**Task prompt:** The line containing "- by destruct (p x)." marks the end, so write out exactly every line from the top of the entries below through that one.

=== Records for this task ===

Lemma order_by_insert {A} (key : A -> Z) (p : A -> bool) (m : gmap Z A) k x :
  m !! k = None -> (forall i y, m !! i = Some y -> key y = i) -> key x = k ->
  order_by key (List.filter p (rows (<[k := x]> m)))
  = if p x then insert_by key x (order_by key (List.filter p (rows m))) else order_by key (List.filter p (rows m)).
Proof.
  intros Hk Hid Hx. rewrite (order_by_unique key _ _ (filter_rows_insert p m k x Hk)).
  - by destruct (p x).
  - apply filter_nodup, rows_nodup. intros i y [[<- <-] | [_ Hi]]%lookup_insert_Some; [done | by apply Hid].
Qed.

(** The newest version is the one that was stored last. *)
Lemma latest_inserted t v : credentials_wf t -> secret_versions t !! secret_version_id v = None ->
  (forall k w, secret_versions t !! k = Some w -> k < secret_version_id v) ->
  forall bindings binding, latest_version (mkCredentials bindings (<[secret_version_id v := v]> (secret_versions t))) binding
  = if credential_binding_id v =? binding then Some v else latest_version t binding.
Proof.
  intros Hw Hn Hnew bindings b. unfold latest_version. cbn [secret_versions].
  rewrite order_by_insert; [| done | by apply wf_versions | done]. cbv beta. case_if; [|done].
  rewrite insert_by_last; [apply last_snoc|]. apply Forall_forall. intros w Hw'. rewrite order_by_perm in Hw'.
  apply list_elem_of_In, filter_In in Hw' as [Hw' _]. apply list_elem_of_In, elem_of_rows in Hw' as [k Hk].
  rewrite (wf_versions _ Hw _ _ Hk). by eapply Hnew.
Qed.

Lemma matching_inserted t b versions : credentials_wf t -> credential_bindings t !! binding_id b = None ->
  forall identity, matching_bindings (mkCredentials (<[binding_id b := b]> (credential_bindings t)) versions) identity
  = if usable identity b then take 2 (insert_by binding_id b
       (order_by binding_id (List.filter (usable identity) (rows (credential_bindings t)))))
    else matching_bindings t identity.
Proof.
  intros Hw Hn identity. unfold matching_bindings. cbn [credential_bindings].
  rewrite order_by_insert; [| done | by apply wf_bindings | done]. by case_if.
Qed.

Lemma matching_nil t identity : matching_bindings t identity = [] ->
  order_by binding_id (List.filter (usable identity) (rows (credential_bindings t))) = [].
Proof. unfold matching_bindings. by destruct (order_by _ _) as [|x l]. Qed.

Lemma matching_usable t identity b l : matching_bindings t identity = b :: l -> credentials_wf t ->
  usable identity b = true /\ credential_bindings t !! binding_id b = Some b.
Proof.
  unfold matching_bindings. intros H Hw. destruct (order_by _ _) as [|x l'] eqn:E; [done|]. cbn in H. injection H as -> _.
  assert (Hin : b ∈ order_by binding_id (List.filter (usable identity) (rows (credential_bindings t)))) by (rewrite E; left).
  rewrite order_by_perm in Hin. apply list_elem_of_In, filter_In in Hin as [Hin Hu].
  apply list_elem_of_In, elem_of_rows in Hin as [k Hk]. split; [done|]. by rewrite (wf_bindings _ Hw _ _ Hk).
Qed.

Lemma associated_injective c c' b b' a : associated_data c b = Ok a -> associated_data c' b' = Ok a ->
  b = b' /\ cipher_key_version c = cipher_key_version c'.
Proof.
  unfold associated_data. case_if; [done|]. case_if; [done|]. bool_simpl. intros [= <-] [= H].
  assert (Hd : forall n, 0 < n -> contains_char ":" (str_of_Z n) = false).
  { intros n Hn. eapply str_forall_lacks; [apply decimal_digits; lia | done]. }
  assert (Hs : forall n v, 0 < n ->
    split_char ":" (str_of_Z n +:+ String ":" (String "k" (String "e" (String "y" (String ":" v)))))
    = str_of_Z n :: "key" :: split_char ":" v).
  { intros n v Hn. change (String "k" (String "e" (String "y" (String ":" v)))) with ("key" +:+ String ":" v).
    by rewrite split_char_app_sep, (split_char_single _ _ (Hd n Hn)), split_char_app_sep. }
  apply (f_equal (split_char ":")) in H. rewrite !Hs in H by done. injection H as H1 H2. split.
  - apply (f_equal parse_nat) in H1. rewrite !decimal_roundtrip in H1 by lia. done.
  - symmetry. by eapply split_char_inj.
Qed.

Section tokens.
Variable seal unseal : string -> string -> string -> string -> option string.
Variable settings : Settings.

(** What AES-GCM promises: unsealing gives the plaintext exactly of what sealing made. *)
Definition aead : Prop := forall k n p a c, seal k n p a = Some c <-> unseal k n c a = Some p.

Lemma split_envelope n c : split_char "." (join "." [version_mark; b64_encode n; b64_encode c])
  = [version_mark; b64_encode n; b64_encode c].
Proof.
  apply (split_join "."); [done|]. constructor; [done|]. constructor; [apply b64_no_dot|].
  constructor; [apply b64_no_dot | constructor].
Qed.

Lemma decrypt_encrypted c n p b e : aead -> encrypt seal c n p b = Ok e -> byte_len n = NONCE_SIZE_BYTES ->
  utf8_valid p = true -> decrypt unseal c e b = Ok p.
Proof.
  intros Hlaw (data & Hd & (sealed & Hs & He)%require_bind_ok)%bind_ok Hn Hp.
  assert (e = join "." [version_mark; b64_encode n; b64_encode sealed]) as -> by congruence. unfold decrypt.
  rewrite split_envelope. rewrite bool_decide_eq_true_2 by done. cbn [guard_or mbind result_bind].
  rewrite !b64_roundtrip. cbn [require mbind result_bind]. rewrite Hn, Z.eqb_refl. cbn [guard_or mbind result_bind].
  rewrite Hd. cbn [mbind result_bind].
  rewrite (proj1 (Hlaw _ _ _ _ _) Hs). cbn [require mbind result_bind]. by rewrite Hp.
Qed.

(** The table after a token was stored: one more version, the newest of its binding. *)
Lemma store_token_ok t b token nonce v t' : store_token seal settings t b token nonce v = Ok t' ->
  exists c e, from_settings settings = Ok c /\ encrypt seal c nonce token (binding_id b) = Ok e
    /\ source_type b = "stored_secret" /\ secret_versions t !! v = None
    /\ t' = mkCredentials (credential_bindings t)
              (<[v := mkVersion v (binding_id b) e ENVELOPE_VERSION (cipher_key_version c)]> (secret_versions t)).
Proof.
  unfold store_token, sanitized, catch. intros (t1 & H & [_ [Hv [= <-]]%guard_bind_ok]%guard_bind_ok)%bind_ok.
  destruct (from_settings settings) as [c|] eqn:Ec; [|done]. cbn [mbind result_bind] in H.
  destruct (store_secret seal c t b token nonce v) as [t2|] eqn:Es; [|done]. injection H as ->.
  unfold store_secret, validate_binding in Es. apply guard_bind_ok in Es as [Hs (e & He & [= <-])%bind_ok].
  exists c, e. bool_simpl. by destruct (secret_versions t !! v).
Qed.

(** A token that was stored last is the one that every way of resolving gives. *)
Lemma stored_resolves t b token nonce v t' i : aead -> credentials_wf t ->
  store_token seal settings t b token nonce v = Ok t' ->
  (forall k w, secret_versions t !! k = Some w -> k < v) ->
  credential_bindings t !! binding_id b = Some b -> usable (identity_id i) b = true ->
  matching_bindings t (identity_id i) = [b] -> may_authenticate i = true -> 0 < v ->
  byte_len nonce = NONCE_SIZE_BYTES -> utf8_valid token = true ->
  resolve unseal settings i t' = Ok token /\ resolve_binding unseal settings i (binding_id b) t' = Ok token
  /\ resolve_exact unseal settings i (binding_id b) v t' = Ok token
  /\ forall v', v' <> v -> is_ok (resolve_exact unseal settings i (binding_id b) v' t') = false.
Proof.
  intros Hlaw Hw (c & e & Hc & He & Hs & Hv & ->)%store_token_ok Hnew Hb Hu Hm Ha Hpos Hn Hp.
  set (row := mkVersion v (binding_id b) e ENVELOPE_VERSION (cipher_key_version c)).
  set (t' := mkCredentials (credential_bindings t) (<[v := row]> (secret_versions t))).
  assert (Hlatest : latest_version t' (binding_id b) = Some row).
  { unfold t'. change v with (secret_version_id row). rewrite latest_inserted by done. cbn. by rewrite Z.eqb_refl. }
  assert (Hload : load_token unseal settings t' row = Ok token).
  { unfold load_token, sanitized. rewrite Hc. cbn [mbind result_bind]. unfold load_secret. cbn [t' credential_bindings row credential_binding_id].
    rewrite Hb. cbn [require mbind result_bind]. unfold validate_binding. rewrite Hs, bool_decide_eq_true_2 by done.
    cbn [guard_or mbind result_bind envelope_version key_version]. rewrite Z.eqb_refl, bool_decide_eq_true_2 by done.
    cbn [andb guard_or mbind result_bind]. change (encrypted_envelope row) with e.
    change (credential_binding_id row) with (binding_id b). by rewrite (decrypt_encrypted c nonce token (binding_id b) e). }
  assert (Hmatch : matching_bindings t' (identity_id i) = [b]) by done.
  assert (Hnamed : named_binding i (binding_id b) t' = Ok b).
  { unfold named_binding. rewrite Ha. cbn [guard_or mbind result_bind t' credential_bindings]. rewrite Hb.
    cbn [require mbind result_bind]. by rewrite Hu. }
  split; [|split; [|split]].
  - unfold resolve. rewrite Ha. cbn [guard_or mbind result_bind]. rewrite Hmatch, Hlatest. done.
  - unfold resolve_binding. rewrite Hnamed. cbn [mbind result_bind]. rewrite Hlatest. done.
  - unfold resolve_exact. rewrite Ha, (proj2 (Z.ltb_lt _ _) Hpos). cbn [andb guard_or mbind result_bind].
    rewrite Hnamed. cbn [mbind result_bind]. rewrite Hlatest, bool_decide_eq_true_2 by done. cbn [guard_or mbind result_bind].
    assert (Hfind : find_first (fun w => (secret_version_id w =? v) && (credential_binding_id w =? binding_id b))
      (rows (secret_versions t')) = Some row).
    { destruct (find_first _ _) as [w|] eqn:E.
      - apply find_rows_some in E as [E [k Hk]]. unfold t' in Hk. cbn [secret_versions] in Hk.
        apply lookup_insert_Some in Hk as [[<- <-] | [Hne Hk]]; [done|]. bool_simpl.
        apply (wf_versions _ Hw) in Hk. congruence.
      - assert (H := find_rows_none _ _ E v row (lookup_insert_eq _ _ _)). cbn in H. by rewrite !Z.eqb_refl in H. }
    rewrite Hfind. done.
  - intros v' Hne. unfold resolve_exact. destruct (may_authenticate i && (0 <? v')); [|done]. cbn [guard_or mbind result_bind].
    rewrite Hnamed. cbn [mbind result_bind]. rewrite Hlatest, bool_decide_eq_false_2; [done|]. cbn. congruence.
Qed.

===

**Exercise result:**
Lemma order_by_insert {A} (key : A -> Z) (p : A -> bool) (m : gmap Z A) k x :
  m !! k = None -> (forall i y, m !! i = Some y -> key y = i) -> key x = k ->
  order_by key (List.filter p (rows (<[k := x]> m)))
  = if p x then insert_by key x (order_by key (List.filter p (rows m))) else order_by key (List.filter p (rows m)).
Proof.
  intros Hk Hid Hx. rewrite (order_by_unique key _ _ (filter_rows_insert p m k x Hk)).
  - by destruct (p x).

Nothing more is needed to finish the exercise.